(** One [malloc] or [realloc]. *)
Definition target_config_alloc (b : TargetBuilder) : bool * TargetBuilder :=
  match allocations b with [] => (true, b) | a :: rest => (a, mkBuilder (items b) (capacity b) (allocation_failed b) rest) end.

Definition target_config_warn_allocation_once (b : TargetBuilder) : TargetBuilder := mkBuilder (items b) (capacity b) true (allocations b).

Fixpoint trim_left (token : cstring) : cstring := match token with c :: rest => if isspace c then trim_left rest else token | [] => [] end.
Definition trim_token (token : cstring) : cstring := rev (trim_left (rev (trim_left token))).

(** The loop that doubles the capacity; 64 rounds overflow it. *)
Fixpoint doubled (fuel : nat) (capacity required : Z) : Z :=
  match fuel with
  | O => capacity
  | S fuel => if capacity <? required then if SIZE_MAX / 2 <? capacity then required else doubled fuel (capacity * 2) required else capacity
  end.

Definition target_builder_grow (b : TargetBuilder) (required : Z) : bool * TargetBuilder :=
  if required <=? capacity b then (true, b)
  else
    let cap := doubled 64 (if capacity b =? 0 then 8 else capacity b) required in
    match checked_mul_size cap POINTER_SIZE with
    | None => (false, target_config_warn_allocation_once b)
    | Some _ =>
        match target_config_alloc b with
        | (false, b) => (false, target_config_warn_allocation_once b)
        | (true, b) => (true, mkBuilder (items b) cap (allocation_failed b) (allocations b))
        end
    end.

Definition target_builder_append (b : TargetBuilder) (token : cstring) : bool * TargetBuilder :=
  match checked_add_size (Z.of_nat (length token)) 1, checked_add_size (count b) 1 with
  | Some _, Some required =>
      match target_config_alloc b with
      | (false, b) => (false, target_config_warn_allocation_once b)
      | (true, b) =>
          match target_builder_grow b required with
          | (false, b) => (false, b)
          | (true, b) => (true, mkBuilder (items b ++ [token]) (capacity b) (allocation_failed b) (allocations b))
          end
      end
  | _, _ => (false, target_config_warn_allocation_once b)
  end.

(** The copy of the environment's value. *)
Definition target_config_duplicate (b : TargetBuilder) (value : cstring) : bool * TargetBuilder :=
  match checked_add_size (Z.of_nat (length value)) 1 with
  | None => (false, target_config_warn_allocation_once b)
  | Some _ => match target_config_alloc b with (false, b) => (false, target_config_warn_allocation_once b) | r => r end
  end.

Definition target_builder_from_result (result : list cstring) (answers : list bool) : TargetBuilder :=
  mkBuilder result (Z.of_nat (length result)) false answers.
(** The array and the number of new entries. *)
Definition target_builder_finish (b : TargetBuilder) (initial_count : nat) : list cstring * nat := (items b, (length (items b) - initial_count)%nat).

Definition append_trimmed_token (b : TargetBuilder) (token : cstring) : bool * TargetBuilder :=
  match trim_token token with [] => (true, b) | token => target_builder_append b token end.

(** ** The sources of targets *)

Section Sources.
(** The allocations inside the scanner of selectors; the built-in groups. *)
Context (calloc_ok : bool) (realloc_ok : Z -> bool) (groups : string -> list cstring).

Definition target_config_next_delimiter (token : cstring) (delimiter : Z) : option nat :=
  match next_delimiter calloc_ok realloc_ok (Some token) delimiter true with (true, next) => next | (false, _) => None end.

(** The loop over the tokens; each round takes the rest after the delimiter. *)
Fixpoint tokens_loop (next : cstring -> option nat) (work : TargetBuilder -> cstring -> bool * TargetBuilder) (fuel : nat) (token : cstring) (b : TargetBuilder) : TargetBuilder :=
  match fuel with
  | O => b
  | S fuel =>
      match next token with
      | None => (work b token).2
      | Some p =>
          match work b (take p token) with
          | (false, b) => b
          | (true, b) => tokens_loop next work fuel (drop (S p) token) b
          end
      end
  end.

Definition parse_env_w_delim (value : option cstring) (a_delim : Z) (answers : list bool) : list cstring * nat * list bool :=
  match value with
  | None | Some [] => ([], 0%nat, answers)
  | Some v =>
      if a_delim =? 0 then ([], 0%nat, answers)
      else
        match target_config_duplicate (target_builder_from_result [] answers) v with
        | (false, b) => (target_builder_finish b 0, allocations b)
        | (true, b) =>
            let b := tokens_loop (fun t => target_config_next_delimiter t a_delim) append_trimmed_token (S (length v)) v b in
            (target_builder_finish b 0, allocations b)
        end
  end.

(** [file]: the lines that [getline] returns before the end or an error;
    [None] when there is no path or the file does not open. *)
Fixpoint lines_loop (lines : list cstring) (b : TargetBuilder) : TargetBuilder :=
  match lines with
  | [] => b
  | line :: lines => match append_trimmed_token b line with (false, b) => b | (true, b) => lines_loop lines b end
  end.
Definition load_profiling_symbols (file : option (list cstring)) (result : list cstring) (answers : list bool) : list cstring * nat * list bool :=
  match file with
  | None => (result, 0%nat, answers)
  | Some lines =>
      let b := lines_loop lines (target_builder_from_result result answers) in (target_builder_finish b (length result), allocations b)
  end.

Definition target_groups : list string := ["BLAS"; "LAPACK"; "PBLAS"; "ScaLAPACK"; "FFTW"]%string.
Definition find_target_group (name : cstring) : option (list cstring) :=
  groups <$> List.find (fun g => bool_decide (name = bytes g)) target_groups.

Fixpoint append_all (symbols : list cstring) (b : TargetBuilder) : TargetBuilder :=
  match symbols with
  | [] => b
  | s :: symbols => match target_builder_append b s with (false, b) => b | (true, b) => append_all symbols b end
  end.
(** One group; the result says that the loop goes on. *)
Definition append_group (b : TargetBuilder) (token : cstring) : bool * TargetBuilder :=
  let b := match trim_token token with [] => b | token => match find_target_group token with Some symbols => append_all symbols b | None => b end end in
  (negb (allocation_failed b), b).

Definition comma : Z := 44.
Definition load_symbols_from_array (value : option cstring) (result : list cstring) (answers : list bool) : list cstring * nat * list bool :=
  match value with
  | None | Some [] => (result, 0%nat, answers)
  | Some v =>
      match target_config_duplicate (target_builder_from_result result answers) v with
      | (false, b) => (target_builder_finish b (length result), allocations b)
      | (true, b) =>
          let b := tokens_loop (index_of comma) append_group (S (length v)) v b in (target_builder_finish b (length result), allocations b)
      end
  end.

(** Over the first [count] entries; the kept ones move to the front. *)
Fixpoint deduplicate (unique : list cstring) (targets : list cstring) : list cstring :=
  match targets with
  | [] => unique
  | t :: targets => if existsb (fun u => bool_decide (t = u)) unique then deduplicate unique targets else deduplicate (unique ++ [t]) targets
  end.
Definition peak_deduplicate_target_names (targets : list cstring) : list cstring := deduplicate [] targets.

(** The CPU targets of [peak_init]. *)
Definition configured_targets (target : option cstring) (file : option (list cstring)) (group : option cstring) (answers : list bool) : list cstring :=
  let '(l, n, answers) := parse_env_w_delim target comma answers in
  let '(l, n', answers) := load_profiling_symbols file l answers in
  let '(l, n'', answers) := load_symbols_from_array group l answers in
  peak_deduplicate_target_names (take (n + n' + n'') l).

End Sources.

End Targets.

(** ** The configured targets are the requested ones *)
Import Targets.

Module TargetProofs.

(** ** Cutting a text *)

Fixpoint join (delimiter : Z) (l : list cstring) : cstring :=
  match l with [] => [] | [t] => t | t :: l => t ++ delimiter :: join delimiter l end.
Fixpoint pieces (next : cstring -> option nat) (fuel : nat) (token : cstring) : list cstring :=
  match fuel with
  | O => []
  | S fuel => match next token with None => [token] | Some p => take p token :: pieces next fuel (drop (S p) token) end
  end.
(** A cut is at a delimiter. *)
Definition cuts_at (delimiter : Z) (next : cstring -> option nat) : Prop := forall t p, next t = Some p -> t !! p = Some delimiter.

Lemma pieces_join delimiter next fuel t : cuts_at delimiter next -> (length t < fuel)%nat -> join delimiter (pieces next fuel t) = t /\ pieces next fuel t <> [].
Proof.
  intros Hn. revert t. induction fuel as [|fuel IH]; intros t Hf; [lia|]. cbn [pieces]. destruct (next t) as [p|] eqn:E; [|done]. split; [|done].
  apply Hn in E. pose proof (lookup_lt_Some _ _ _ E). destruct (IH (drop (S p) t)) as [Hj Hne]; [rewrite length_drop; lia|].
  cbn [join]. destruct (pieces next fuel (drop (S p) t)) eqn:Ep; [done|]. rewrite Hj. by apply take_drop_middle.
Qed.

Lemma index_of_cuts c : cuts_at c (index_of c).
Proof.
  intros t. induction t as [|x t IH]; intros p; cbn; [done|]. destruct (Z.eqb_spec x c) as [->|]; [by intros [= <-]|].
  destruct (index_of c t) as [q|]; [|done]. intros [= <-]. by apply IH.
Qed.

(** A delimiter that is not part of the name of an operator. *)
Definition cut_here (delimiter : Z) (t : cstring) (p : nat) : Prop :=
  t !! p = Some delimiter /\ operator_punctuation_at t p = false /\ (delimiter = comma -> operator_token_ends_at t p = false).

Section Selector.
Context (realloc_ok : Z -> bool) (text : cstring) (delimiter : Z).
Hypothesis delimiter_nonzero : delimiter <> 0.
Definition nested_ok (s : scan_state) : Prop := forall p, nested s = Some p -> cut_here delimiter text p.

Lemma char_at_lookup p : char_at text p = delimiter -> text !! p = Some delimiter.
Proof. unfold char_at. destruct (text !! p) as [c|]; cbn; [by intros ->|]. intros E. by rewrite <- E in delimiter_nonzero. Qed.

Lemma scan_char_cut cursor s : nested_ok s ->
  match scan_char realloc_ok text delimiter cursor s with Continue s' | Invalid s' => nested_ok s' | Found => cut_here delimiter text cursor end.
Proof.
  intros Hs. unfold scan_char.
  destruct (open_bracket _); [by destruct (ensure_capacity _ _ _ _)|]. destruct (close_bracket _); [by repeat (destruct (_ : bool))|].
  destruct (_ && _ && negb (char_at text (S cursor) =? _)); [by destruct (ensure_capacity _ _ _ _)|]. destruct (_ && negb (operator_punctuation_at text cursor)) eqn:E; [by repeat (destruct (_ && _))|].
  destruct (_ && _ && _) eqn:Ed; [|done]. assert (Hcut : cut_here delimiter text cursor).
  { rewrite !andb_true_iff, !negb_true_iff in Ed. destruct Ed as [[Ed Eo] Et]. split_and!; [by apply char_at_lookup, Z.eqb_eq|done|].
    intros Ecomma. by rewrite Ecomma, Z.eqb_refl in Et. }
  destruct ((length (frames s) =? 1)%nat && _); [done|].
  intros p. cbn. destruct (nested s) eqn:En; [by rewrite <- En; apply Hs|]. by intros [= <-].
Qed.

Lemma scan_cut recover n : forall cursor s p, nested_ok s -> (scan realloc_ok text delimiter recover n cursor s).2 = Some p -> cut_here delimiter text p.
Proof.
  induction n as [|n IH]; intros cursor s p Hs; cbn [scan].
  - destruct (_ && _); [done|]. destruct recover; cbn; [apply Hs|done].
  - pose proof (scan_char_cut cursor s Hs) as Hc. destruct (scan_char _ _ _ cursor s); [by apply IH|by intros [= <-]|]. destruct recover; cbn; [apply Hc|done].
Qed.

End Selector.

Lemma next_delimiter_cut_here calloc_ok realloc_ok delimiter t p : delimiter <> 0 ->
  target_config_next_delimiter calloc_ok realloc_ok t delimiter = Some p -> cut_here delimiter t p.
Proof.
  intros Hd. unfold target_config_next_delimiter, next_delimiter. rewrite (proj2 (Z.eqb_neq _ _) Hd). destruct calloc_ok; [|done]. cbn [negb].
  pose proof (scan_cut realloc_ok t delimiter Hd true (length t) 0 initial_scan p ltac:(done)) as H. destruct (scan _ _ _ _ _ _ _) as [[] x]; [apply H|done].
Qed.

(** The variable is cut into tokens, at commas only. *)
Inductive cut_up : cstring -> list cstring -> Prop :=
| cut_end t : cut_up t [t]
| cut_next t p l : cut_here comma t p -> cut_up (drop (S p) t) l -> cut_up t (take p t :: l).

Lemma pieces_cut_up calloc_ok realloc_ok fuel : forall t, (length t < fuel)%nat ->
  cut_up t (pieces (fun t => target_config_next_delimiter calloc_ok realloc_ok t comma) fuel t).
Proof.
  induction fuel as [|fuel IH]; intros t Hf; [lia|]. cbn [pieces]. destruct (target_config_next_delimiter _ _ t comma) as [p|] eqn:E; [|constructor].
  apply next_delimiter_cut_here in E; [|done]. constructor; [done|]. destruct E as [E _]. apply lookup_lt_Some in E. apply IH. rewrite length_drop. lia.
Qed.

(** No piece of a cut at every comma has one. *)
Lemma pieces_without fuel : forall t, (length t < fuel)%nat -> Forall (fun x => comma ∉ x) (pieces (index_of comma) fuel t).
Proof.
  assert (Hfirst : forall t : cstring, match index_of comma t with Some p => comma ∉ take p t | None => comma ∉ t end).
  { induction t as [|x t IHt]; cbn; [set_solver|]. destruct (Z.eqb_spec x comma); [set_solver|]. destruct (index_of comma t); cbn; set_solver. }
  induction fuel as [|fuel IH]; intros t Hf; [lia|]. cbn [pieces]. pose proof (Hfirst t) as H.
  destruct (index_of comma t) as [p|] eqn:E; [|by constructor]. constructor; [done|].
  apply index_of_cuts, lookup_lt_Some in E. apply IH. rewrite length_drop. lia.
Qed.

(** ** Lists of selectors

    A selector in plain notation: brackets of the four kinds are closed in
    order, and commas stand only inside of them.  [inside] says whether the text
    is inside of brackets. *)
Definition bracket_pairs : list (Z * Z) := [(ch "(", ch ")"); (ch "[", ch "]"); (ch "{", ch "}"); (ch "<", ch ">")]%string.
Definition punctuation (c : Z) : bool := open_bracket c || close_bracket c || (c =? ch "<") || (c =? ch ">") || (c =? ch "=").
|---|
▶ **Exercise objective**
In the data above, find the line with "Proof. unfold char_at." and the line with "destruct (_ && _ && _)". Retype both, plus every line between them, exactly.

▶ **Answer to the problem**
Proof. unfold char_at. destruct (text !! p) as [c|]; cbn; [by intros ->|]. intros E. by rewrite <- E in delimiter_nonzero. Qed.

Lemma scan_char_cut cursor s : nested_ok s ->
  match scan_char realloc_ok text delimiter cursor s with Continue s' | Invalid s' => nested_ok s' | Found => cut_here delimiter text cursor end.
Proof.
  intros Hs. unfold scan_char.
  destruct (open_bracket _); [by destruct (ensure_capacity _ _ _ _)|]. destruct (close_bracket _); [by repeat (destruct (_ : bool))|].
  destruct (_ && _ && negb (char_at text (S cursor) =? _)); [by destruct (ensure_capacity _ _ _ _)|]. destruct (_ && negb (operator_punctuation_at text cursor)) eqn:E; [by repeat (destruct (_ && _))|].
  destruct (_ && _ && _) eqn:Ed; [|done]. assert (Hcut : cut_here delimiter text cursor).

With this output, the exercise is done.